そう、そして慣れ親しんだ家を出て、最寄りの駅。今弥生の目の前に座っている少女、アリスと落ち合った。
彼女もまた弥生と同じ大学、同じ学部に進学するのだ。
だから同じアパートを借りて、隣の部屋に住むことになった。
一緒には住まない。面倒だから。

しかし、そこでアリスが家に携帯電話を忘れたと言い出して、タクシーで慌てて家に戻り、あわや電車に乗り遅れる、といった事態に陥ったのだ。

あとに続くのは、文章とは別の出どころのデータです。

(** The store [deleteAlbums] leaves, entry by entry. *)
Lemma deleteAlbums_store ids st :
  let st' := (deleteAlbums ids st).1 in
  albums st' = filter (λ a, albumId a ∉ ids) (albums st) ∧
  (∀ k, review_status st' !! k
        = if decide (k ∈ ids) then None else review_status st !! k) ∧
  (∀ k, album_meta st' !! k
        = if decide (k ∈ ids) then None else album_meta st !! k).
Proof.
  intros st'. subst st'. unfold deleteAlbums.
  destruct (decide (size (list_to_set ids : gset string) = 0%nat)) as [Hz|Hnz].
  - apply list_to_set_empty_inv in Hz as ->. cbn [fst].
    split_and!.
    + symmetry. apply filter_all. intros a _. apply not_elem_of_nil.
    + intros k. rewrite decide_False; [done|apply not_elem_of_nil].
    + intros k. rewrite decide_False; [done|apply not_elem_of_nil].
  - unfold saveAlbumMetaMap, saveReviewStatus, saveAlbums, getAllAlbums,
      getAllReviewStatus, getAlbumMetaMap.
    cbn [fst albums review_status album_meta].
    split_and!.
    + apply list_filter_iff. intros a. by rewrite elem_of_list_to_set.
    + intros k. rewrite lookup_filter_notin.
      destruct (decide (k ∈ ids)) as [Hin|Hout].
      * rewrite decide_True; [done|]. by apply elem_of_list_to_set.
      * rewrite decide_False; [done|]. by rewrite elem_of_list_to_set.
    + intros k. rewrite lookup_filter_notin.
      destruct (decide (k ∈ ids)) as [Hin|Hout].
      * rewrite decide_True; [done|]. by apply elem_of_list_to_set.
      * rewrite decide_False; [done|]. by rewrite elem_of_list_to_set.
Qed.
(** With the finders of the spec, for a positive period and a tolerance of
    the first search of at least [1e-9], the second search finds exactly the
    fixed harmonics: the condition of [fixed_harmonics_exact] on the pattern
    finder is met. *)
Lemma spec_finder_recognises_fixed (svc : Services) (time flux : list Q) (p_orb : Q)
  (const slope f_n a_n ph_n : list Q) (i_chunks : chunks)
  (freq_res : Q) (st : FixState) (f1 a1 ph1 : list Q) :
  0 < p_orb ->
  (1 # 1000000000) <= freq_res / 2 ->
  fix_candidates (with_spec_finder svc) time flux p_orb const slope f_n a_n ph_n
    i_chunks = Ok (freq_res, st, (f1, a1, ph1)) ->
  fst (find_harmonics_from_pattern (with_spec_finder svc) f1 p_orb (1 # 1000000000))
  = seq (length f1 - length (f_new st)) (length (f_new st)).
Proof.
  intros Hp Htol Hcand.
  destruct (fix_candidates_Ok _ _ _ _ _ _ _ _ _ _ _ _ _ _ _ Hcand)
    as [Hnew [_ [Hall [Hf1 _]]]].
  change (find_harmonics_tolerance (with_spec_finder svc))
    with find_harmonics_tolerance_spec in Hnew, Hall.
  change (find_harmonics_from_pattern (with_spec_finder svc))
    with find_harmonics_tolerance_spec.
  unfold find_harmonics_tolerance_spec in *.
  destruct (harmonics_from_spec f_n p_orb (freq_res / 2) 0) as [Hl [Hn Hk]].
  set (found := harmonics_from 0 f_n p_orb (freq_res / 2)) in *.
  rewrite Hf1, Hnew.
  rewrite harmonics_from_fixed; try assumption; try reflexivity.
  - cbn [fst]. rewrite length_app, !length_map. f_equal. lia.
  - intros f Hf. apply delete_from_In in Hf. destruct Hf as [j [Hj Hm]].
    apply (is_candidate_smaller _ _ (freq_res / 2)); [exact Htol |].
    destruct (is_candidate f p_orb (freq_res / 2)) eqn:Ec; [| reflexivity].
    exfalso. specialize (Hk j f Hj Ec). cbn [Nat.add] in Hk, Hm.
    assert (Hin : exists n, In (j, n) (combine (fst found) (snd found))).
    { clear - Hk Hl. revert Hk Hl. generalize (fst found) (snd found).
      intros l. induction l as [| x l IH]; intros [| n ns] Hk Hl;
        simpl in *; try contradiction; try discriminate.
      destruct Hk as [Hk | Hk].
      - subst x. exists n. left. reflexivity.
      - destruct (IH ns Hk ltac:(lia)) as [n' Hn']. exists n'. right. exact Hn'. }
    destruct Hin as [n Hin]. specialize (Hall j n Hin).
    apply mem_In in Hall. congruence.
  - intros n Hin. apply Hn. exact (proj1 (np_unique_In _ _) Hin).
Qed.
Definition monitor_step (s : system) (now : Z)
  : system * list button_event_t :=
  let r := shared s in
  match monitor s with
  | MON_DELAY =>
      if g_rotary_pressed r && negb (g_long_press_sent r)
      then (mk_system r MON_TIMING (g_callback s), [])
      else (s, [])
  | MON_TIMING =>
      let press_duration := u32 (now - g_rotary_press_start r) in
      if press_duration >=? LONG_PRESS_THRESHOLD_MS
      then (mk_system r MON_LATCH (g_callback s),
            call_back (g_callback s) (ev BTN_ROTARY BTN_EVENT_LONG_PRESS))
      else (mk_system r MON_DELAY (g_callback s), [])
  | MON_LATCH =>
      (mk_system (mk_rotary (g_last_rotary_time r) (g_last_sw_time r)
                            (g_rotary_press_start r) (g_rotary_pressed r)
                            true (g_encoder_state r) (g_encoder_position r))
                 MON_DELAY (g_callback s), [])
  end.

(** The two kinds of activity on the shared globals. *)
Inductive activity : Set :=
| IsrFires (i : isr_input)
| MonitorRuns (now : Z).

Definition system_step (s : system) (a : activity)
  : system * list button_event_t :=
  match a with
  | IsrFires i =>
      let '(r', out) := rotary_encoder_isr (shared s) i in
      (mk_system r' (monitor s) (g_callback s), out)
  | MonitorRuns now => monitor_step s now
  end.

(** An interleaving of ISR firings and monitor steps, with every event
    emitted on the way, from either source, in order. *)
Fixpoint system_run (s : system) (tr : list activity)
  : system * list button_event_t :=
  match tr with
  | [] => (s, [])
  | a :: tr' =>
      let '(s1, out1) := system_step s a in
      let '(s2, out2) := system_run s1 tr' in
      (s2, out1 ++ out2)
  end.

(** A firing of the ISR that starts a press: it reaches the first branch
    with no press recorded. *)
Definition press_start (s : system) (a : activity) : bool :=
  match a with
  | IsrFires i =>
      negb (isr_debounced (shared s) i) && isr_sees_press i &&
      negb (g_rotary_pressed (shared s))
  | MonitorRuns _ => false
  end.

(** A firing of the ISR that ends a press: it reaches the second branch. *)
Definition press_release (s : system) (a : activity) : bool :=
  match a with
  | IsrFires i =>
      negb (isr_debounced (shared s) i) && negb (isr_sees_press i) &&
      isr_sees_release (shared s) i
  | MonitorRuns _ => false
  end.

(** No step of the interleaving starts a new press. *)
Fixpoint same_press (s : system) (tr : list activity) : bool :=
  match tr with
  | [] => true
  | a :: tr' =>
      negb (press_start s a) && same_press (fst (system_step s a)) tr'
  end.

(** The press recorded in [s] is still recorded after every step. *)
Fixpoint held_throughout (s : system) (tr : list activity) : bool :=
  g_rotary_pressed (shared s) &&
  match tr with
  | [] => true
  | a :: tr' => held_throughout (fst (system_step s a)) tr'
  end.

結論を言えば間に合ったのだが、駆け込み乗車をしたため電車内のアナウンスで注意され、とても恥ずかしい思いをするハメになった。
あんなに走ったのは、中学の陸上大会以来かもしれない。

そんな騒動の種である少女は、弥生の目の前で新聞を広げている。
つまらない。いつになったらトンネルを抜けるのか。あまりに長過ぎないか。
そもそも私がこんなに疲れているのは、アリスのせいなんだ。
それなのに私をこんなに退屈させるなんて、酷いんじゃないか。
私に構うべきだ。話相手になるべきなのだ。